By Will Schick | firstname.lastname@example.org
Alexandria City Council met to review a new draft ordinance on collective bargaining for public employees during its Tuesday night legislative meeting.
Collective bargaining is the process by which labor unions negotiate their wages and working conditions with their employers. While collective bargaining is standard across the country, three states explicitly prohibit it: North Carolina, South Carolina and Virginia.
This will soon change. Effective May 1, local governments throughout the state will be permitted, for the first time in Virginia history, to legally enter into collective bargaining agreements with labor unions and representing public employees.
As a result, Alexandria will be required to establish, at minimum, a process for recognizing and certifying organizations as “bargaining agents.” While the new state law does not require municipalities to pass new local ordinances, city staff presented a draft for its own frame-work for working with labor unions before the state law goes into effect.
By having an ordinance in place by the time the law becomes effective in May, the city said it hopes to have a process ready and in place to prepare for the shift in Virginia state law.
“If a petition shows up from a group saying they want to organize, we have 120 days to make a decision,” City Manager Mark Jinks said. “… The thought was [in developing an ordinance] to get way ahead of it.”
Currently, public employees in Alexandria have the right “to meet and confer” with the city to address any issues or concerns they have with their employment conditions.
But as Cynthia Hudson, the special counsel hired by the city to help develop its draft ordinance, pointed out, this process is not legally binding and is very distinct from collective bargaining.
“There is not the legal framework that is necessary to make ‘meet and confer’ happen because … employers don’t have to meet and confer [with their employees],” Hudson said. “And even if they do, they don’t have to do anything about what they’re asked to do.”
Collective bargaining agreements set forth the process by which negotiations between public sector employees and the government can take place and establish legally binding agreements.
Alexandria is one of 19 Virginia localities that had previously established a collective bargaining agreement with its public employees. But a 1977 ruling in the Virginia Supreme Court deemed the process to be illegal, citing the lack of explicit authority of local governments to strike such agreements on their own.
Establishing a new local ordinance for collective bargaining today, however, remains a very complicated process.
Hudson likened collective bargaining to an “elephant” and said it was best to “eat it one small bite at a time.” According to Hudson, there are many facets to consider when establishing a collective bargaining process. These considerations include everything from how to identify bargaining units and unfair labor practices to the need to hire labor relations experts and establish protocols for managing the tension between the interests of supervisors and their employees.
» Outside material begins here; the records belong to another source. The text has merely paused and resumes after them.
(* ===== verification/Vectors.v ===== *)
(** * Vectors that do not grow

    [FixedSizeVector] (alive_monitor/details/common/FixedSizeVector.hpp), the storage of the history buffer, and [LockedVector] (LockedVector.hpp), which only
    shows its elements.  A [std::vector] is its elements and its capacity; reading an element that does not exist is an [Abort]. *)

From stdpp Require Import prelude.
From S2P Require Import Prelude.

Module FixedSizeVector.
Section vectors.
Context {A : Type}.

(** [std::vector]: a moved-from vector is empty and without storage. *)
Record vector := mkVector { elements : list A; storage : nat }.
Definition moved_from : vector := mkVector [] 0.

(** [reserve] may round the capacity up; the allocator says by how much. *)
Definition make (f_length extra : nat) : vector := mkVector [] (f_length + extra).

(** The move operations: the new value, and what is left of the source. *)
Definition assign (same_object : bool) (this f_inputBuffer_r : vector) : vector * vector :=
  if same_object then (this, this) else (mkVector (elements f_inputBuffer_r) (storage f_inputBuffer_r), moved_from).
Definition assign_vector (this f_inputVector_r : vector) : vector * vector := (f_inputVector_r, moved_from).
Definition move_construct (f_inputBuffer_r : vector) : vector * vector := assign false (mkVector [] 0) f_inputBuffer_r.
Definition from_vector (f_inputVector_r : vector) : vector * vector := assign_vector (mkVector [] 0) f_inputVector_r.

Definition clear (v : vector) : vector := mkVector [] (storage v).
Definition size (v : vector) : nat := length (elements v).
Definition capacity (v : vector) : nat := storage v.

Definition emplace_back (x : A) (v : vector) : bool * vector :=
  if size v <? capacity v then (true, mkVector (elements v ++ [x]) (storage v)) else (false, v).
(** Copies or moves the element in. *)
Definition push_back (x : A) (v : vector) : bool * vector :=
  if size v <? capacity v then (true, mkVector (elements v ++ [x]) (storage v)) else (false, v).

Definition get (f_index : nat) (v : vector) : outcome A := value_of (elements v !! f_index).
Definition set (f_index : nat) (x : A) (v : vector) : outcome vector :=
  if f_index <? size v then Ret (mkVector (<[f_index := x]> (elements v)) (storage v)) else Abort OutOfRange.
Definition front (v : vector) : outcome A := get 0 v.
Definition back (v : vector) : outcome A := if size v =? 0 then Abort OutOfRange else get (size v - 1) v.

(** Iterators are pointers into the storage, as offsets from its beginning. *)
Definition begin_ (v : vector) : nat := 0.
Definition end_ (v : vector) : nat := size v.

(** ** Properties *)

(** No operation but a move changes the capacity, so that pointers to the elements stay valid; and the elements stay within it. *)
Definition fits (v : vector) : Prop := size v <= capacity v.

Lemma push_back_spec x v : fits v ->
  push_back x v = (bool_decide (size v < capacity v), mkVector (elements v ++ (if bool_decide (size v < capacity v) then [x] else [])) (capacity v)) /\
  fits (push_back x v).2.
Proof.
  unfold push_back, fits. intros Hf. destruct (Nat.ltb_spec (size v) (capacity v)).
  - rewrite bool_decide_eq_true_2 by done. split; [done|]. unfold size in *. simpl. rewrite length_app. simpl. unfold capacity in *. simpl. lia.
  - rewrite bool_decide_eq_false_2 by lia. rewrite app_nil_r. by destruct v.
Qed.

(** Pushing a list keeps what fits, in order. *)
Definition push_all (l : list A) (v : vector) : vector := foldl (fun v x => (push_back x v).2) v l.

Lemma push_all_keeps l : forall v, fits v ->
  push_all l v = mkVector (elements v ++ take (capacity v - size v) l) (capacity v).
Proof.
  unfold fits, size, capacity. intros [es cap]. revert es. induction l as [|x l IH]; intros es Hf; simpl in *; [by rewrite take_nil, app_nil_r|].
  change (push_all l (push_back x (mkVector es cap)).2 = mkVector (es ++ take (cap - length es) (x :: l)) cap).
  unfold push_back, size, capacity. simpl. destruct (Nat.ltb_spec (length es) cap) as [Hlt|Hge]; simpl.
  - rewrite IH by (rewrite length_app; simpl; lia). rewrite length_app. simpl.
    replace (cap - length es) with (S (cap - (length es + 1))) by lia. simpl. by rewrite <- app_assoc.
  - rewrite IH by done. by replace (cap - length es) with 0 by lia.
Qed.

Lemma set_get i x v v' : set i x v = Ret v' -> get i v' = Ret x /\ size v' = size v /\ capacity v' = capacity v /\ forall j, j <> i -> get j v' = get j v.
Proof.
  unfold set. destruct (Nat.ltb_spec i (size v)) as [Hi|]; [|done]. intros [= <-]. unfold get, size, capacity. simpl.
  rewrite length_insert, list_lookup_insert_eq by done. split; [done|]. split; [done|]. split; [done|].
  intros j Hj. by rewrite list_lookup_insert_ne.
Qed.

(** Reading succeeds exactly inside the elements. *)
Lemma get_ok i v : returns (get i v) (fun _ => True) <-> begin_ v <= i < end_ v.
Proof.
  unfold get, begin_, end_, size. destruct (elements v !! i) as [x|] eqn:E; simpl.
  - apply lookup_lt_Some in E. split; [lia | done].
  - apply lookup_ge_None in E. split; [done | lia].
Qed.

Lemma back_push x v v' : push_back x v = (true, v') -> back v' = Ret x.
Proof.
  unfold push_back, back, get, size. destruct (_ <? _); [|done]. intros [= <-]. simpl. rewrite length_app. simpl. rewrite Nat.add_1_r. simpl.
  by rewrite Nat.sub_0_r, lookup_app_r, Nat.sub_diag by lia.
Qed.
End vectors.
Arguments vector : clear implicits.
End FixedSizeVector.

(** [LockedVector]: made from a vector, with its reading operations only. *)
Module LockedVector.
Import FixedSizeVector.
Section locked.
Context {A : Type}.

Definition make (f_fixedSizeVector_r : vector A) : vector A * vector A := move_construct f_fixedSizeVector_r.
Definition make_from_vector (f_araCoreVector_r : vector A) : vector A * vector A := from_vector f_araCoreVector_r.
Definition front (v : vector A) : outcome A := FixedSizeVector.front v.
Definition back (v : vector A) : outcome A := FixedSizeVector.back v.
Definition size (v : vector A) : nat := FixedSizeVector.size v.

(** What goes in is what is shown. *)
Lemma make_keeps v : (make v).1 = v /\ (make v).2 = moved_from /\ make_from_vector v = make v.
Proof. by destruct v. Qed.
End locked.
End LockedVector.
“Given what a big process and new process collective bargaining is to get your arms around … we submit that it is prudent, and in the city’s probably best interest as a newcomer to collective bargaining, to start narrower with the scope of what you’re doing,” Hudson said.
The draft ordinance recommends the city consider adopting four broad categories of “bargaining units” for police; fire and EMS; labor and trades; and general government. The proposal also provides guidance on how to approach negotiations having to do with wages and benefits and managing labor disputes.
“It does seem like the biggest issues fall into a couple of categories,” Mayor Justin Wilson said, “It’s the scope of bargaining, it’s whether it’s wages and benefits or beyond, and what that beyond is. It’s the number of bargaining units, which is certainly a question I’ve heard a couple of my colleagues weigh in on.” Jinks also addressed the fiscal impact of future collective bargaining agreements for the city.
According to the presentation, a 1% raise in wages and benefits for city employees would add $2.3 million in costs to the city. A 5% raise for city employees would increase expenses by up to about $11.5 million.
The presentation also indicated that if Alexandria City Public Schools employee wages were considered, costs would rise to $22 million. Additionally, Jenkins and Hudson also noted that the annual administrative costs of collective bargaining could be anywhere between $500,000 to $1 million.
Answering the broad question of how these increased costs would affect the city’s bond rating, Jinks said, “The rating agencies [generally] consider it [the increased costs to the city] a negative. But given our fiscal position, it would not be a negative that would by itself have an impact on our bond rating. We’re in good shape.”
City Council unanimously passed a motion, put forward by Councilor Canek Aguirre and seconded by Councilor Amy Jackson, to have staff return with a final version of the ordinance for adoption during the City Council public hearing on March 13.